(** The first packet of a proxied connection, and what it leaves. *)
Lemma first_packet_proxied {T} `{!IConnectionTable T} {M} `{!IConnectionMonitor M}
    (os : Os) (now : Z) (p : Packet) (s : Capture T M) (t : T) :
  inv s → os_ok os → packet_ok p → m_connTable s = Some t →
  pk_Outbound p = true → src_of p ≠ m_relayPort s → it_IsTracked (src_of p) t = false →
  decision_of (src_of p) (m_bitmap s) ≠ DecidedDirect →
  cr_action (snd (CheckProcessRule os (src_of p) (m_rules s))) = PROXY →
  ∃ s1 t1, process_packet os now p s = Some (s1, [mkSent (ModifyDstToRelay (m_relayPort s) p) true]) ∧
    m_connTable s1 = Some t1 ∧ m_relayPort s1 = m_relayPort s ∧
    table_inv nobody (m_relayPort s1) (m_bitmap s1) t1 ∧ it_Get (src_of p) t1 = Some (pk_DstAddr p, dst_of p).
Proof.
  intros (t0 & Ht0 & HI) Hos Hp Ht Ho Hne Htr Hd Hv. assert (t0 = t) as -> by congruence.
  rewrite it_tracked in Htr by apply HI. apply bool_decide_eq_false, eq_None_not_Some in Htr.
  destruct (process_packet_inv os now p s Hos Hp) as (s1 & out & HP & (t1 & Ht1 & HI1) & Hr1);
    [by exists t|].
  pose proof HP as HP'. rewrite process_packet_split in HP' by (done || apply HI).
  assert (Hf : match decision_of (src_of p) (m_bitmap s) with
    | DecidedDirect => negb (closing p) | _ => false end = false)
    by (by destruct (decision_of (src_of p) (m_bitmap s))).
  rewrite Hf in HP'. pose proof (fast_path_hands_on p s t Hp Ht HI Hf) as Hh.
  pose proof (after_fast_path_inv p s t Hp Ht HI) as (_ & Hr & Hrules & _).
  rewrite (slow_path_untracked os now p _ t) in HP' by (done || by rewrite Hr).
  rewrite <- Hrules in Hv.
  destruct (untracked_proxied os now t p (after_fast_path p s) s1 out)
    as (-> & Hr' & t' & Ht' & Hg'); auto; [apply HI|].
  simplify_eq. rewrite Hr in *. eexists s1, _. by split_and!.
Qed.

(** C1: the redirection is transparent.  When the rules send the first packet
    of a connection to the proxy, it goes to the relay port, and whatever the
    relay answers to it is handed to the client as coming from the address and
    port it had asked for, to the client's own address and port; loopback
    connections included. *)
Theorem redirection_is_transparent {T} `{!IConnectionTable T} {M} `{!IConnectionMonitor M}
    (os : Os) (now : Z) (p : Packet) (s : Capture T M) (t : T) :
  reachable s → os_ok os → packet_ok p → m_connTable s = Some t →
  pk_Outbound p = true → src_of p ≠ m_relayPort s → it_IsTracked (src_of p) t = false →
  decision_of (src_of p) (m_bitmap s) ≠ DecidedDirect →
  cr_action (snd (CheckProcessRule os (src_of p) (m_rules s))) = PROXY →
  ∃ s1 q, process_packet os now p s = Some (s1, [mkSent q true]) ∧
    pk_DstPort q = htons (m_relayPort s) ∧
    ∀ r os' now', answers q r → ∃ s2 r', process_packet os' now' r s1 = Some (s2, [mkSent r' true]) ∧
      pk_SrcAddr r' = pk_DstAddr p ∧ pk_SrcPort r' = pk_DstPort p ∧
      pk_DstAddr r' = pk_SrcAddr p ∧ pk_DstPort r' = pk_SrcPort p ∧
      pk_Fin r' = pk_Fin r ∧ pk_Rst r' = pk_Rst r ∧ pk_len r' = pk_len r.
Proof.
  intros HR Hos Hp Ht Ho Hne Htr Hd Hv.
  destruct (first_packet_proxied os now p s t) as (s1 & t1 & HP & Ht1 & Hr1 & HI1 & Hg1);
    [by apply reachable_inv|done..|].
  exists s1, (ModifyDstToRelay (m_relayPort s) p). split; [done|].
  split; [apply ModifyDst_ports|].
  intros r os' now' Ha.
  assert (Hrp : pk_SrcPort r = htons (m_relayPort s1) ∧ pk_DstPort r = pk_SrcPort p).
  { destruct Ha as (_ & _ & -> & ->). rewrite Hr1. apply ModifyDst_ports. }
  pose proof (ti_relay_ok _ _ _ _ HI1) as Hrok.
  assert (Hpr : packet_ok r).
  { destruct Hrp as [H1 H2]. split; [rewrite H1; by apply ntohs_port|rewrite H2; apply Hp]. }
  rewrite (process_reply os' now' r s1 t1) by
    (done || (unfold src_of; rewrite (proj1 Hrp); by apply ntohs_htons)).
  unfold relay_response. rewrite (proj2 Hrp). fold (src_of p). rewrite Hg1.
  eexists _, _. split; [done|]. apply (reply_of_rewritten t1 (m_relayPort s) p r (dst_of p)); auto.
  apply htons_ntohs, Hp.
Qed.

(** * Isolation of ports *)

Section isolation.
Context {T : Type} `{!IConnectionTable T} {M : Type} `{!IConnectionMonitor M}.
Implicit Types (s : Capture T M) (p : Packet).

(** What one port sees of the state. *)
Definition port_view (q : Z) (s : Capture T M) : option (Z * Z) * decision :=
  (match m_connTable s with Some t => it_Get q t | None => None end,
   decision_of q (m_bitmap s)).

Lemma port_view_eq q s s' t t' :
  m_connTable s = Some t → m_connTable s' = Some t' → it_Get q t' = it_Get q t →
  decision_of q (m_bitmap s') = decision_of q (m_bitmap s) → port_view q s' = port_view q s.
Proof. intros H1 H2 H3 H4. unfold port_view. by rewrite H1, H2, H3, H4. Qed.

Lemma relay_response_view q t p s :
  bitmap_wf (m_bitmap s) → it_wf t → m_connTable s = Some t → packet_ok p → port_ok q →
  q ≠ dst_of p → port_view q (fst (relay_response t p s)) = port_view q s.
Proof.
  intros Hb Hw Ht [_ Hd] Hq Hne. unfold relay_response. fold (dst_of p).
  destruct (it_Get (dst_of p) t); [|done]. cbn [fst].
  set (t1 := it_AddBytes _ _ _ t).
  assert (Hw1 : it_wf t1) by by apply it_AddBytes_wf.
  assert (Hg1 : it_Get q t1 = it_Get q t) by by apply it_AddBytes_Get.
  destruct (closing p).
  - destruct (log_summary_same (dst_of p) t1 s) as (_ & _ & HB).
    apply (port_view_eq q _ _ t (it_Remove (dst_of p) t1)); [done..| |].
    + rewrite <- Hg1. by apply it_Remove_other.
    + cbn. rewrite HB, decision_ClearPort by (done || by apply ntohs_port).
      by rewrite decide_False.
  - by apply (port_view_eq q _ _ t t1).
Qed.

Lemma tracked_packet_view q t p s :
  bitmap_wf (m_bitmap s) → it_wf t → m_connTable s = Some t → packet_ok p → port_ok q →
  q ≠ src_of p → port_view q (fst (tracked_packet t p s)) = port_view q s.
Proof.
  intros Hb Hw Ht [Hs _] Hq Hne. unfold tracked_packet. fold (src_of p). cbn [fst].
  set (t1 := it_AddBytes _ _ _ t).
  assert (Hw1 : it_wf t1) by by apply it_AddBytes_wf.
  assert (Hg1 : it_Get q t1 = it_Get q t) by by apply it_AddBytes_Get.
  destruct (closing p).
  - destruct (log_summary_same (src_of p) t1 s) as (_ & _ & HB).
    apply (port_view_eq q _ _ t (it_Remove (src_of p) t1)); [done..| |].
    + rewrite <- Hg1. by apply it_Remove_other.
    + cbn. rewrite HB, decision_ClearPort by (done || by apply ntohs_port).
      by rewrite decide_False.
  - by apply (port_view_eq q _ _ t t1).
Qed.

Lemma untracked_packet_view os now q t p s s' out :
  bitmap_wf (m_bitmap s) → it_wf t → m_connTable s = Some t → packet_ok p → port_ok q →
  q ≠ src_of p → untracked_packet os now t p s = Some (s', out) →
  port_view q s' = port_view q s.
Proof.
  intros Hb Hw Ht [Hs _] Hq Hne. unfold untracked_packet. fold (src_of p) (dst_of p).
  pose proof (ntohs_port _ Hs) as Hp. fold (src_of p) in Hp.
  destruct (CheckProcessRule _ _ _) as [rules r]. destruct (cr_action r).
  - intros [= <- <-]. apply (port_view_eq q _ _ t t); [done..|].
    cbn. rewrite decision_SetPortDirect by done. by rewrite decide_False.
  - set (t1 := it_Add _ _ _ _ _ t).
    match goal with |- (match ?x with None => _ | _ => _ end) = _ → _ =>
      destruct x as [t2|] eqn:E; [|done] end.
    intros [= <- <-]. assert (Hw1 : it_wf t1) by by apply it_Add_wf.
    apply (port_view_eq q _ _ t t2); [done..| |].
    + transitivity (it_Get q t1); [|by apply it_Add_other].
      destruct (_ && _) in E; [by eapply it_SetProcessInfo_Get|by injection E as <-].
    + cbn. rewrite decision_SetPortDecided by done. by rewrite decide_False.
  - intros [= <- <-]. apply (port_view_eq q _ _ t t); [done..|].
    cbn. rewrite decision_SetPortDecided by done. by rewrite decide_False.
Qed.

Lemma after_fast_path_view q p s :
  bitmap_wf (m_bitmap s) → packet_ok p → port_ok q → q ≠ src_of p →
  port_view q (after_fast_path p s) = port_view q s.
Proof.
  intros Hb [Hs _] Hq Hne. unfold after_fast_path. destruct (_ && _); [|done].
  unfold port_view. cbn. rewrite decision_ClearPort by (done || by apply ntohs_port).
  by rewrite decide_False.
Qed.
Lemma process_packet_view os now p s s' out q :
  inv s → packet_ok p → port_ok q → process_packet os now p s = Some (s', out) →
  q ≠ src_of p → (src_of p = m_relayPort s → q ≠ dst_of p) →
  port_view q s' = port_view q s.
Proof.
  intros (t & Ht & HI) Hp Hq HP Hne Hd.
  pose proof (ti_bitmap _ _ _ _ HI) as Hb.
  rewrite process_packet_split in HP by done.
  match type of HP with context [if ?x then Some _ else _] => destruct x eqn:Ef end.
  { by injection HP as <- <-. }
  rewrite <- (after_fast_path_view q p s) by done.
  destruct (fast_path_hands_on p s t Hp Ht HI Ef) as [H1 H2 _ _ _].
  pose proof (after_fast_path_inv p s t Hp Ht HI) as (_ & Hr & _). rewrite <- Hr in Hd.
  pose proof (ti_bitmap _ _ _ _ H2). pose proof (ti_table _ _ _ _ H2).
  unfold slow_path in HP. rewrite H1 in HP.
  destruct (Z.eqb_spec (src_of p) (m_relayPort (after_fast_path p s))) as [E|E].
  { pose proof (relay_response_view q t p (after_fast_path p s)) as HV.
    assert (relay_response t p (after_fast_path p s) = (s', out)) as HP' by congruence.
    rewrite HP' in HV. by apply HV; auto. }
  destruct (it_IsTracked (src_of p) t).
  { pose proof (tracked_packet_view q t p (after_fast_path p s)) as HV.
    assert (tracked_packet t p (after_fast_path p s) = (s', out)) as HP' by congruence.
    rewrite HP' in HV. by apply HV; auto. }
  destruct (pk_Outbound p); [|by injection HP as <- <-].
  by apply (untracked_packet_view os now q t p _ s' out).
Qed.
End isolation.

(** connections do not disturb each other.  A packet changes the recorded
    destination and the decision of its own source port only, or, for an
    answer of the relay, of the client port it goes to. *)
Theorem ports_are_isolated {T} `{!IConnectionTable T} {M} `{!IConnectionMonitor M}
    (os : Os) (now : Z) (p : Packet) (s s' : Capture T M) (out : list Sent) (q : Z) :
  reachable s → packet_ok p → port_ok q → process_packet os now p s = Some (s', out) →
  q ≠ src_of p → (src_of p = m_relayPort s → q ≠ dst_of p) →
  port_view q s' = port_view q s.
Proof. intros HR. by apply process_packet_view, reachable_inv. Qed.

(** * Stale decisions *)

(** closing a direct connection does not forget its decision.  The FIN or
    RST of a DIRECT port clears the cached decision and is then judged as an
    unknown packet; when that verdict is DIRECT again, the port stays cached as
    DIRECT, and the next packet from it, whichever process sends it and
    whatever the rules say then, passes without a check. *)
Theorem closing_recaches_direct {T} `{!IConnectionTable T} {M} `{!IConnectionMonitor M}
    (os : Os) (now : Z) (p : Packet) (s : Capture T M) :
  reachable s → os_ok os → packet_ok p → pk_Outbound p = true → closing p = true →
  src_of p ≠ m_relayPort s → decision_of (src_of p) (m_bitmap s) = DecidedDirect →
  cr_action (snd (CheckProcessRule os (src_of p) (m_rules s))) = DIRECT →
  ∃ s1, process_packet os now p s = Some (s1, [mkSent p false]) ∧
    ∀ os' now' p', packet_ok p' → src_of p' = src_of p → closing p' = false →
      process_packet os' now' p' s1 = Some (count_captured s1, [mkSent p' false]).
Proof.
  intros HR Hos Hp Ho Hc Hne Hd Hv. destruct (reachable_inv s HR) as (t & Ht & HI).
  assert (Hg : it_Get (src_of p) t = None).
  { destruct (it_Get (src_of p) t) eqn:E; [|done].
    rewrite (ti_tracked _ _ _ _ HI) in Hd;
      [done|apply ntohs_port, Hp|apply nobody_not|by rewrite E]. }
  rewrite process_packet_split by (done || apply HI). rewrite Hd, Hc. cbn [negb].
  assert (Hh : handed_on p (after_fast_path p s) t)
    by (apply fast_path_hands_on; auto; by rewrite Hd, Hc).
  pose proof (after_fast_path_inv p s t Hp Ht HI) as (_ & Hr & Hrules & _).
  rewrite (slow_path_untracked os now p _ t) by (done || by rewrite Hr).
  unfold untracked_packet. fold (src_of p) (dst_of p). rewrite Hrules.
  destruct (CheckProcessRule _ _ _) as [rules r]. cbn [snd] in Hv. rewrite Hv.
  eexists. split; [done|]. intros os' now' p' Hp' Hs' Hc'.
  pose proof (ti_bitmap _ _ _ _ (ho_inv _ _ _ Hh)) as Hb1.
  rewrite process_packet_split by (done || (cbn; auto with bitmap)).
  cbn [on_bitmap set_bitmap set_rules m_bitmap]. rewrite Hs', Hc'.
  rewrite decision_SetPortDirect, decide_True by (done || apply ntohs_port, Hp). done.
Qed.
★ ★ ★ ★ ★ ★ ★
» WHAT IS NEEDED
Repeat verbatim the opening run of entries, ending with the line that contains "inv s → os_ok".

» WRITTEN RESPONSE
(** The first packet of a proxied connection, and what it leaves. *)
Lemma first_packet_proxied {T} `{!IConnectionTable T} {M} `{!IConnectionMonitor M}
    (os : Os) (now : Z) (p : Packet) (s : Capture T M) (t : T) :
  inv s → os_ok os → packet_ok p → m_connTable s = Some t →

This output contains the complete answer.